Ponte com o direito anglo-saxónico – muitas vezes esta meta definida é associada a um
problema muito tratado – o problema do concept of law - este caminho será diferente
se o nosso conceito de direito for diferente. Podemos até certo ponto admitir que a
exigência de sentido que parece traduzida no meta possa ser pensada como conceito de
direito. Só que é preciso esclarecer que se se fala num conceito de direito que não deve
ser tratado como se fosse um conceito de classe, deve ser tratado como se fosse um
conceito arquétipo (grande debate que marcou o século XX).

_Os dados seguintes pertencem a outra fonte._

(* ===== verification/Topology.v ===== *)
(** The exchanges, queues and bindings of the jobs in RabbitMQ, as the publisher
    (jobs/infrastructure/rabbitmq/publisher.go) and the consumer
    (jobworker/infrastructure/rabbitmq/consumer.go) declare them when they start, and
    where messages go by them. *)
From Stdlib Require Import Ascii ZArith Lia String.
From Corelib Require Import ssreflect.
From stdpp Require Import base gmap strings list numbers pretty.
From S2P Require Import Prelude GoStrings GoTime GoEncoding GoNet Events Postgres Jobs JobWorker.

#[local] Open Scope Z_scope.

Module Topology.
Import Jobs Worker.

(** ** The broker *)

Record exchange_decl := mkExchangeDecl { x_kind : string; x_durable : bool; x_autoDelete : bool; x_internal : bool }.
Record queue_decl := mkQueueDecl {
  q_durable : bool; q_autoDelete : bool; q_exclusive : bool; q_args : list (string * string)
}.
Record binding := mkBinding { b_queue : string; b_key : string; b_exchange : string }.

#[global] Instance exchange_decl_eq : EqDecision exchange_decl.
Proof. solve_decision. Defined.
#[global] Instance queue_decl_eq : EqDecision queue_decl.
Proof. solve_decision. Defined.
#[global] Instance binding_eq : EqDecision binding.
Proof. solve_decision. Defined.

Record broker := mkBroker {
  exchanges : gmap string exchange_decl; queues : gmap string queue_decl; bindings : list binding
}.

Inductive declaration :=
| ExchangeDeclare (name : string) (d : exchange_decl)
| QueueDeclare (name : string) (d : queue_decl)
| QueueBind (name key exchange : string).

Definition precondition_failed : error := Opaque "Exception (406) Reason: PRECONDITION_FAILED".
Definition not_found : error := Opaque "Exception (404) Reason: NOT_FOUND".

(** AMQP: a declaration that exists is confirmed when it is the same and refused
    when it differs; a binding needs both ends. *)
Definition declare (b : broker) (d : declaration) : res broker :=
  match d with
  | ExchangeDeclare name x =>
    match exchanges b !! name with
    | Some x' => if bool_decide (x' = x) then Ok b else Err precondition_failed
    | None => Ok (mkBroker (<[name := x]> (exchanges b)) (queues b) (bindings b))
    end
  | QueueDeclare name q =>
    match queues b !! name with
    | Some q' => if bool_decide (q' = q) then Ok b else Err precondition_failed
    | None => Ok (mkBroker (exchanges b) (<[name := q]> (queues b)) (bindings b))
    end
  | QueueBind name key exchange =>
    match queues b !! name, exchanges b !! exchange with
    | Some _, Some _ =>
      let e := mkBinding name key exchange in
      Ok (if bool_decide (e ∈ bindings b) then b else mkBroker (exchanges b) (queues b) (e :: bindings b))
    | _, _ => Err not_found
    end
  end.

(** Declarations in order, each with the context of its error and a fault of the
    channel; the first error ends them and what was declared stays. *)
Fixpoint run_declarations (l : list (string * declaration)) (faults : list (option error)) (b : broker) : res unit * broker :=
  match l with
  | [] => (Ok tt, b)
  | (ctx, d) :: l =>
    match with_fault (default None (head faults)) (declare b d) with
    | Err err => (Err (wrapf ctx err), b)
    | Ok b' => run_declarations l (tail faults) b'
    end
  end.

(** Topic exchanges: words between dots, [*] for one word and [#] for any number. *)
Fixpoint topic_match (pattern : list string) : list string -> bool :=
  match pattern with
  | [] => fun words => bool_decide (words = [])
  | x :: pattern' =>
    if bool_decide (x = "#") then
      fix any (words : list string) : bool :=
        topic_match pattern' words || match words with [] => false | _ :: words' => any words' end
    else fun words =>
      match words with
      | [] => false
      | y :: words' => (bool_decide (x = "*") || bool_decide (x = y)) && topic_match pattern' words'
      end
  end.

Definition route (b : broker) (exchange key : string) : list string :=
  map b_queue (List.filter (fun e => bool_decide (b_exchange e = exchange) &&
                                     topic_match (Split (b_key e) "."%char) (Split key "."%char)) (bindings b)).

(** ** What the services declare *)

Definition topic_exchange : exchange_decl := mkExchangeDecl "topic" true false false.
Definition quorum_queue : queue_decl := mkQueueDecl true false false [("x-queue-type", "quorum")].

Definition publisher_topology (exchange queueName : string) : list (string * declaration) :=
  [("declare jobs exchange", ExchangeDeclare exchange topic_exchange);
   ("declare jobs queue", QueueDeclare queueName quorum_queue);
   ("bind jobs queue", QueueBind queueName "jobs.#" exchange)].

Record ConsumerConfig := mkConsumerConfig {
  cc_Exchange : string; cc_Queue : string; cc_DeadExchange : string; cc_DeadQueue : string; cc_Prefetch : Z; cc_ProcessTimeout : Z
}.

Definition consumer_topology (c : ConsumerConfig) : list (string * declaration) :=
  [("declare jobs exchange", ExchangeDeclare (cc_Exchange c) topic_exchange);
   ("declare jobs dead-letter exchange", ExchangeDeclare (cc_DeadExchange c) topic_exchange);
   ("declare jobs queue", QueueDeclare (cc_Queue c) quorum_queue);
   ("bind jobs queue", QueueBind (cc_Queue c) "jobs.#" (cc_Exchange c));
   ("declare jobs dead-letter queue", QueueDeclare (cc_DeadQueue c) quorum_queue);
   ("bind jobs dead-letter queue", QueueBind (cc_DeadQueue c) "jobs.#" (cc_DeadExchange c))].

(** The constructors: dial, open a channel, declare, and confirm mode or prefetch. *)
Record connect_env := mkConnect {
  cn_dial : option error; cn_channel : option error; cn_faults : list (option error); cn_last : option error
}.

Definition connect (e : connect_env) (topology : list (string * declaration)) (last : string) (b : broker) : res unit * broker :=
  match cn_dial e with
  | Some err => (Err (wrapf "dial RabbitMQ" err), b)
  | None =>
    match cn_channel e with
    | Some err => (Err (wrapf "open RabbitMQ channel" err), b)
    | None =>
      match run_declarations topology (cn_faults e) b with
      | (Err err, b') => (Err err, b')
      | (Ok _, b') => (match cn_last e with Some err => Err (wrapf last err) | None => Ok tt end, b')
      end
    end
  end.

Definition New_publisher (e : connect_env) (exchange queue : string) (b : broker) : res unit * broker :=
  connect e (publisher_topology exchange queue) "enable RabbitMQ publisher confirms" b.
Definition NewConsumer (e : connect_env) (c : ConsumerConfig) (b : broker) : res unit * broker :=
  connect e (consumer_topology c) "configure RabbitMQ prefetch" b.

(** ** The state of a connection *)

Record connection := mkConnection { co_closed : bool; co_connection_closed : bool; co_channel_closed : bool }.

Definition Ping_publisher (p : connection) : res unit :=
  if co_closed p || co_connection_closed p || co_channel_closed p then Err ErrPublisherClosed else Ok tt.
Definition Ping_consumer (p : connection) : res unit :=
  if co_connection_closed p || co_channel_closed p then Err ErrConsumerClosed else Ok tt.

(** amqp.ErrClosed. *)
Definition ErrClosed : error := Sentinel "amqp.ErrClosed" "Exception (504) Reason: ".

(** The first error of closing the channel and the connection that is not
    ErrClosed. *)
Definition close_error (channelErr connErr : option error) : res unit :=
  let relevant o := match o with Some err => if errors_Is err ErrClosed then None else Some err | None => None end in
  match relevant channelErr, relevant connErr with
  | Some err, _ => Err err
  | None, Some err => Err err
  | None, None => Ok tt
  end.

Definition Close_publisher (channelErr connErr : option error) (p : connection) : res unit * connection :=
  if co_closed p then (Ok tt, p) else (close_error channelErr connErr, mkConnection true true true).
Definition Close_consumer (channelErr connErr : option error) (p : connection) : res unit * connection :=
  (close_error channelErr connErr, mkConnection (co_closed p) true true).

(** ** Declarations persist *)

Record broker_le (b b' : broker) : Prop := {
  le_exchanges : exchanges b ⊆ exchanges b';
  le_queues : queues b ⊆ queues b';
  le_bindings : bindings b ⊆ bindings b';
}.
#[global] Instance broker_le_pre : PreOrder broker_le.
Proof. split; [by intros b|]. intros b1 b2 b3 [? ? ?] [? ? ?]. split; by etrans. Qed.

Definition declared (b : broker) (d : declaration) : Prop := declare b d = Ok b.

Lemma declare_Ok b d b' : declare b d = Ok b' -> broker_le b b' /\ declared b' d.
Proof.
  unfold declared. destruct d as [name x|name q|name key ex]; cbn.
  - destruct (exchanges b !! name) as [x'|] eqn:E.
    + case_bool_decide; [|done]. intros [= <-]. split; [done|]. by rw E bool_decide_eq_true_2.
    + intros [= <-]. split; [|cbn; by rw lookup_insert_eq bool_decide_eq_true_2].
      split; cbn; [by apply insert_subseteq|done|done].
  - destruct (queues b !! name) as [q'|] eqn:E.
    + case_bool_decide; [|done]. intros [= <-]. split; [done|]. by rw E bool_decide_eq_true_2.
    + intros [= <-]. split; [|cbn; by rw lookup_insert_eq bool_decide_eq_true_2].
      split; cbn; [done|by apply insert_subseteq|done].
  - destruct (queues b !! name) eqn:Eq; [|done]. destruct (exchanges b !! ex) eqn:Ex; [|done]. intros [= <-].
    case_bool_decide as Hin; [split; [done|]; by rw Eq Ex bool_decide_eq_true_2|].
    split; [split; cbn; [done|done|set_solver]|]. cbn. rw Eq Ex bool_decide_eq_true_2; [set_solver|]. done.
Qed.

Lemma declared_le b b' d : broker_le b b' -> declared b d -> declared b' d.
Proof.
  unfold declared. intros [Hx Hq Hb]. destruct d as [name x|name q|name key ex]; cbn.
  - destruct (exchanges b !! name) as [x'|] eqn:E.
    + rw (lookup_weaken _ _ _ _ E Hx). by case_bool_decide.
    + intros [= Eb]. apply (f_equal exchanges) in Eb. cbn in Eb. rw -Eb lookup_insert_eq in E. done.
  - destruct (queues b !! name) as [q'|] eqn:E.
    + rw (lookup_weaken _ _ _ _ E Hq). by case_bool_decide.
    + intros [= Eb]. apply (f_equal queues) in Eb. cbn in Eb. rw -Eb lookup_insert_eq in E. done.
  - destruct (queues b !! name) eqn:Eq; [|done]. destruct (exchanges b !! ex) eqn:Ex; [|done].
    rw (lookup_weaken _ _ _ _ Eq Hq) (lookup_weaken _ _ _ _ Ex Hx). case_bool_decide as Hin.
    + intros _. rw bool_decide_eq_true_2; [by apply Hb|done].
    + intros [= Eb]. apply (f_equal (length ∘ bindings)) in Eb. cbn in Eb. lia.
Qed.

Lemma declared_bind b name key ex : declared b (QueueBind name key ex) -> mkBinding name key ex ∈ bindings b.
Proof.
  unfold declared. cbn. destruct (queues b !! name); [|done]. destruct (exchanges b !! ex); [|done].
  case_bool_decide as Hin; [done|]. intros [= Eb]. apply (f_equal (length ∘ bindings)) in Eb. cbn in Eb. lia.
Qed.

Lemma run_Ok l faults b b' :
  run_declarations l faults b = (Ok tt, b') -> broker_le b b' /\ Forall (fun cd => declared b' cd.2) l.
Proof.
  revert faults b. induction l as [|[ctx d] l IH]; intros faults b; cbn.
  - intros [= <-]. split; [done|apply Forall_nil_2].
  - destruct (with_fault _ _) as [b1|] eqn:E; [|done]. apply with_fault_Ok in E as [_ E]. intros Hr.
    apply declare_Ok in E as [H1 Hd]. apply IH in Hr as [H2 Hl]. split; [by etrans|]. apply Forall_cons. split; [|done].
    by eapply declared_le.
Qed.

Lemma run_again l b : Forall (fun cd => declared b cd.2) l -> run_declarations l [] b = (Ok tt, b).
Proof. induction 1 as [|[ctx d] l Hd _ IH]; [done|]. cbn in *. by rw Hd. Qed.

Lemma route_bound b q key ex routing :
  mkBinding q key ex ∈ bindings b -> topic_match (Split key "."%char) (Split routing "."%char) = true -> q ∈ route b ex routing.
Proof.
  intros Hin Hm. unfold route. apply list_elem_of_In, in_map_iff. exists (mkBinding q key ex). split; [done|].
  apply filter_In. split; [by apply list_elem_of_In|]. cbn. by rw Hm bool_decide_eq_true_2.
Qed.

Lemma job_types_match t : Type_Valid t = true -> topic_match (Split "jobs.#" "."%char) (Split t "."%char) = true.
Proof. unfold Type_Valid. repeat case_bool_decide; subst; done. Qed.

Lemma connect_Ok e topology last b b' :
  connect e topology last b = (Ok tt, b') -> broker_le b b' /\ Forall (fun cd => declared b' cd.2) topology.
Proof.
  unfold connect. destruct (cn_dial e); [done|]. destruct (cn_channel e); [done|].
  destruct (run_declarations _ _ _) as [[[]|] b1] eqn:E; [|done]. destruct (cn_last e); [done|]. intros [= <-].
  by apply run_Ok in E.
Qed.

Definition no_trouble : connect_env := mkConnect None None [] None.


(** After Close a publisher answers ErrPublisherClosed, and Close can be repeated. *)
Lemma closed_publisher channelErr connErr e1 e2 p :
  let p' := (Close_publisher channelErr connErr p).2 in
  Ping_publisher p' = Err ErrPublisherClosed /\ Close_publisher e1 e2 p' = (Ok tt, p').
Proof. unfold Close_publisher, Ping_publisher. destruct (co_closed p) eqn:E; cbn; [rw E|]; by split. Qed.

(** ** Examples *)

Definition default_consumer : ConsumerConfig :=
  mkConsumerConfig "edgeguard.jobs.v1" "edgeguard.jobs.main.v1" "edgeguard.jobs.dead.v1" "edgeguard.jobs.dead.v1" 10 (2 * Minute).
Definition empty_broker : broker := mkBroker ∅ ∅ [].

Example default_topology :
  let b := (NewConsumer no_trouble default_consumer empty_broker).2 in
  route b "edgeguard.jobs.v1" TypeReportGenerate = ["edgeguard.jobs.main.v1"] /\
  route b "edgeguard.jobs.dead.v1" TypeReportGenerate = ["edgeguard.jobs.dead.v1"] /\
  route b "edgeguard.jobs.v1" "other.report" = [].
Proof. vm_compute. done. Qed.
End Topology.
Definition set_nodes (v : list AtNode) (r : UsdArnoldReader) : UsdArnoldReader :=
  {| _procParent := _procParent r; _universe := _universe r; _registry := _registry r;
     _time := _time r; _convert := _convert r; _debug := _debug r;
     _threadCount := _threadCount r; _mask := _mask r; _stage := _stage r; _nodes := v;
     _nodeNames := _nodeNames r; _defaultShader := _defaultShader r;
     _filename := _filename r; _overrides := _overrides r; _cacheId := _cacheId r;
     _readerLock := _readerLock r; _readStep := _readStep r; _purpose := _purpose r;
     _dispatcher := _dispatcher r; _id := _id r |}.

Definition set_nodeNames (v : gmap string AtNode) (r : UsdArnoldReader) : UsdArnoldReader :=
  {| _procParent := _procParent r; _universe := _universe r; _registry := _registry r;
     _time := _time r; _convert := _convert r; _debug := _debug r;
     _threadCount := _threadCount r; _mask := _mask r; _stage := _stage r;
     _nodes := _nodes r; _nodeNames := v; _defaultShader := _defaultShader r;
     _filename := _filename r; _overrides := _overrides r; _cacheId := _cacheId r;
     _readerLock := _readerLock r; _readStep := _readStep r; _purpose := _purpose r;
     _dispatcher := _dispatcher r; _id := _id r |}.

Definition set_defaultShader (v : option AtNode) (r : UsdArnoldReader) : UsdArnoldReader :=
  {| _procParent := _procParent r; _universe := _universe r; _registry := _registry r;
     _time := _time r; _convert := _convert r; _debug := _debug r;
     _threadCount := _threadCount r; _mask := _mask r; _stage := _stage r;
     _nodes := _nodes r; _nodeNames := _nodeNames r; _defaultShader := v;
     _filename := _filename r; _overrides := _overrides r; _cacheId := _cacheId r;
     _readerLock := _readerLock r; _readStep := _readStep r; _purpose := _purpose r;
     _dispatcher := _dispatcher r; _id := _id r |}.

Definition set_filename (v : string) (r : UsdArnoldReader) : UsdArnoldReader :=
  {| _procParent := _procParent r; _universe := _universe r; _registry := _registry r;
     _time := _time r; _convert := _convert r; _debug := _debug r;
     _threadCount := _threadCount r; _mask := _mask r; _stage := _stage r;
     _nodes := _nodes r; _nodeNames := _nodeNames r;
     _defaultShader := _defaultShader r; _filename := v; _overrides := _overrides r;
     _cacheId := _cacheId r; _readerLock := _readerLock r; _readStep := _readStep r;
     _purpose := _purpose r; _dispatcher := _dispatcher r; _id := _id r |}.

Definition set_overrides (v : option (list string)) (r : UsdArnoldReader) : UsdArnoldReader :=
  {| _procParent := _procParent r; _universe := _universe r; _registry := _registry r;
     _time := _time r; _convert := _convert r; _debug := _debug r;
     _threadCount := _threadCount r; _mask := _mask r; _stage := _stage r;
     _nodes := _nodes r; _nodeNames := _nodeNames r;
     _defaultShader := _defaultShader r; _filename := _filename r; _overrides := v;
     _cacheId := _cacheId r; _readerLock := _readerLock r; _readStep := _readStep r;
     _purpose := _purpose r; _dispatcher := _dispatcher r; _id := _id r |}.

Definition set_cacheId (v : Z) (r : UsdArnoldReader) : UsdArnoldReader :=
  {| _procParent := _procParent r; _universe := _universe r; _registry := _registry r;
     _time := _time r; _convert := _convert r; _debug := _debug r;
     _threadCount := _threadCount r; _mask := _mask r; _stage := _stage r;
     _nodes := _nodes r; _nodeNames := _nodeNames r;
     _defaultShader := _defaultShader r; _filename := _filename r;
     _overrides := _overrides r; _cacheId := v; _readerLock := _readerLock r;
     _readStep := _readStep r; _purpose := _purpose r; _dispatcher := _dispatcher r;
     _id := _id r |}.

Definition set_readerLock (v : option AtCritSec) (r : UsdArnoldReader) : UsdArnoldReader :=
  {| _procParent := _procParent r; _universe := _universe r; _registry := _registry r;
     _time := _time r; _convert := _convert r; _debug := _debug r;
     _threadCount := _threadCount r; _mask := _mask r; _stage := _stage r;
     _nodes := _nodes r; _nodeNames := _nodeNames r;
     _defaultShader := _defaultShader r; _filename := _filename r;
     _overrides := _overrides r; _cacheId := _cacheId r; _readerLock := v;
     _readStep := _readStep r; _purpose := _purpose r; _dispatcher := _dispatcher r;
     _id := _id r |}.

Definition set_readStep (v : ReadStep) (r : UsdArnoldReader) : UsdArnoldReader :=
  {| _procParent := _procParent r; _universe := _universe r; _registry := _registry r;
     _time := _time r; _convert := _convert r; _debug := _debug r;
     _threadCount := _threadCount r; _mask := _mask r; _stage := _stage r;
     _nodes := _nodes r; _nodeNames := _nodeNames r;
     _defaultShader := _defaultShader r; _filename := _filename r;
     _overrides := _overrides r; _cacheId := _cacheId r; _readerLock := _readerLock r;
     _readStep := v; _purpose := _purpose r; _dispatcher := _dispatcher r;
     _id := _id r |}.

Definition set_dispatcher (v : option WorkDispatcher) (r : UsdArnoldReader) : UsdArnoldReader :=
  {| _procParent := _procParent r; _universe := _universe r; _registry := _registry r;
     _time := _time r; _convert := _convert r; _debug := _debug r;
     _threadCount := _threadCount r; _mask := _mask r; _stage := _stage r;
     _nodes := _nodes r; _nodeNames := _nodeNames r;
     _defaultShader := _defaultShader r; _filename := _filename r;
     _overrides := _overrides r; _cacheId := _cacheId r; _readerLock := _readerLock r;
     _readStep := _readStep r; _purpose := _purpose r; _dispatcher := v;
     _id := _id r |}.


(** class UsdArnoldReaderThreadContext.  The fields bear the names of the
    class with [tc] for the leading underscore; [_reader] is the reader of the
    state the context is run in.  A UsdGeomXformCache is known by its time. *)
Record UsdArnoldReaderThreadContext := {
  tc_connections : list Connection;
  tc_nodes : list AtNode;
  tc_nodeNames : gmap string AtNode;
  tc_xformCache : option Q;
  tc_xformCacheMap : list Q;
  tc_primvarsStack : list (list UsdGeomPrimvar);
  tc_dispatcher : option WorkDispatcher;
  tc_createNodeLock : option AtCritSec;
  tc_addConnectionLock : option AtCritSec;
  tc_addNodeNameLock : option AtCritSec
}.
Lemma identifier_plain (i : value) : identifier i = true -> plain i = true.
Proof.
  intros H. destruct (identifier_parts i H) as (Hs & _ & Ho).
  unfold plain. rewrite Hs, Ho. reflexivity.
Qed.

Lemma equality_filter_valid (index : string) (v : value) :
  plain v = true -> Mongo.is_operator index = false ->
  Mongo.valid_filter (VObj [(index, v)]) = Some [(index, v)].
Proof.
  intros Hp Hop. destruct (plain_parts v Hp) as [Hs Ho].
  unfold Mongo.valid_filter. simpl. rewrite (to_bson_storable v Hs).
  unfold Mongo.valid_fields, Mongo.cond_valid. simpl. rewrite Hop, Ho. reflexivity.
Qed.

Lemma equality_matches (index : string) (v : value) (d : obj) :
  plain v = true ->
  Mongo.matches [(index, v)] d = Mongo.eq_match (lookup index d) v.
Proof.
  intros Hp. destruct (plain_parts v Hp) as [_ Ho].
  unfold Mongo.matches, Mongo.cond_holds. simpl. rewrite Ho. apply andb_true_r.
Qed.

(** X11.  For a plain value [v] and the name [index] of a top-level field,
    [getBy(index, v)], called without options, issues one [find] with the
    filter [{[index]: v}] and returns, in some order, exactly the documents
    whose field [index] equals [v] or is an array holding it (a missing
    field counts as [null]), each once; the store is left as it is. *)
Theorem getBy_selects_by_equality
        (st : Mongo.store) (c : string) (tb v : value) (index : string) :
  literal v = true ->
  field_name index = true ->
  let t := Table.mkBound (VHandle c) tb in
  exists l,
    Permutation l
      (filter (fun d => Mongo.eq_match (lookup index d) v) (Mongo.docs_of c st))
    /\ run Mongo.mongo (Table.getBy t index v VUndefined) st
       = mkResult (Returned (VArr (map VObj l))) st
           [Find c (VObj [(index, v)]) VUndefined] [].
Proof.
  intros Hl Hn t.
  pose proof (literal_plain v Hl) as Hp.
  destruct (field_name_parts index Hn) as [Hop _].
  eexists. split; [apply Permutation_refl |].
  change (Table.getBy t index v VUndefined)
    with (await (Find c (VObj [(index, v)]) VUndefined)).
  rewrite (run_find st c _ _ (equality_filter_valid index v Hp Hop)).
  do 4 f_equal. apply filter_ext. intros d. apply equality_matches, Hp.
Qed.

Lemma getBy_selects_by_equality_witness :
  literal (VNum 27) = true
  /\ field_name "age" = true
  /\ exists l,
       Permutation l [bob]
       /\ run Mongo.mongo (Table.getBy users_table "age" (VNum 27) VUndefined) two_users
          = mkResult (Returned (VArr (map VObj l))) two_users
              [Find "users" (VObj [("age", VNum 27)]) VUndefined] [].
Proof.
  repeat (split; [reflexivity |]).
  apply (getBy_selects_by_equality two_users "users" VUndefined (VNum 27) "age"
           eq_refl eq_refl).
Defined.

Lemma in_filter_valid (op : string) (l : list value) :
  (op = "$in" \/ op = "$all") ->
  Mongo.storable (VArr l) = true ->
  Mongo.valid_filter (VObj [("_id", VObj [(op, VArr l)])])
  = Some [("_id", VObj [(op, VArr l)])].
Proof.
  intros Hop Hs.
  assert (Hb : Mongo.to_bson (VObj [("_id", VObj [(op, VArr l)])])
               = VObj [("_id", VObj [(op, VArr l)])]).
  { apply to_bson_storable. simpl in *. rewrite Hs. reflexivity. }
  unfold Mongo.valid_filter. rewrite Hb.
  destruct Hop as [-> | ->]; reflexivity.
Qed.

Lemma eq_match_keyed (i : value) (d : obj) :
  keyed d = true -> Mongo.eq_match (lookup "_id" d) i = Mongo.has_id i d.
Proof.
  unfold keyed, Mongo.has_id, Mongo.eq_match.
  destruct (lookup "_id" d) as [v |]; [| discriminate].
  destruct v; simpl; try discriminate; intros _; apply orb_false_r.
Qed.

Lemma existsb_ext_in {A : Type} (p q : A -> bool) (l : list A) :
  (forall x, In x l -> p x = q x) -> existsb p l = existsb q l.
Proof.
  induction l as [| x l IH]; intros H; simpl; [reflexivity |].
  rewrite (H x (or_introl eq_refl)), IH; [reflexivity |].
  intros y Hy. apply H. right. exact Hy.
Qed.

Lemma forallb_ext_in {A : Type} (p q : A -> bool) (l : list A) :
  (forall x, In x l -> p x = q x) -> forallb p l = forallb q l.
Proof.
  induction l as [| x l IH]; intros H; simpl; [reflexivity |].
  rewrite (H x (or_introl eq_refl)), IH; [reflexivity |].
  intros y Hy. apply H. right. exact Hy.
Qed.

Lemma filter_ext_in_obj (p q : obj -> bool) (l : list obj) :
  (forall x, In x l -> p x = q x) -> filter p l = filter q l.
Proof.
  induction l as [| x l IH]; intros H; simpl; [reflexivity |].
  rewrite (H x (or_introl eq_refl)), IH; [reflexivity |].
  intros y Hy. apply H. right. exact Hy.
Qed.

Quando se está preocupado em contruir um conceito de direito tem que se partir das
experiências de todas as ordens jurídicas e procurar perceber o que têm em comum que
permitam identificar como ordens de direitos – Dr. Aroso – chegaria por aqui ao conceito
de ordem de direito.
O entendimento do direito como ordem de validade aproxima-se (atendendo a esta
temática) do pensamento arquétipo. As exigências práticas têm que estar presentes.
Preocupação institucional em as prosseguir. Critério de demarcação que permite
distinguir uma ordem de direito ou não de direito, não é, portanto uma característica de
tudo ou nada como defende outro autor, é um conjunto de exigências, aspirações, que
têm que ser tidas em conta.
O acrescento da componente nomos, o Dr. Pinto Bronze quer acrescentar que pensa o
direito a partir da realidade concreta, como ordem de validade.
Não se trata de recusar que o direito possa ser Thesis, mas trata-se de acentuar que
mesmo entendido como Thesis terá que respeitar certos limites.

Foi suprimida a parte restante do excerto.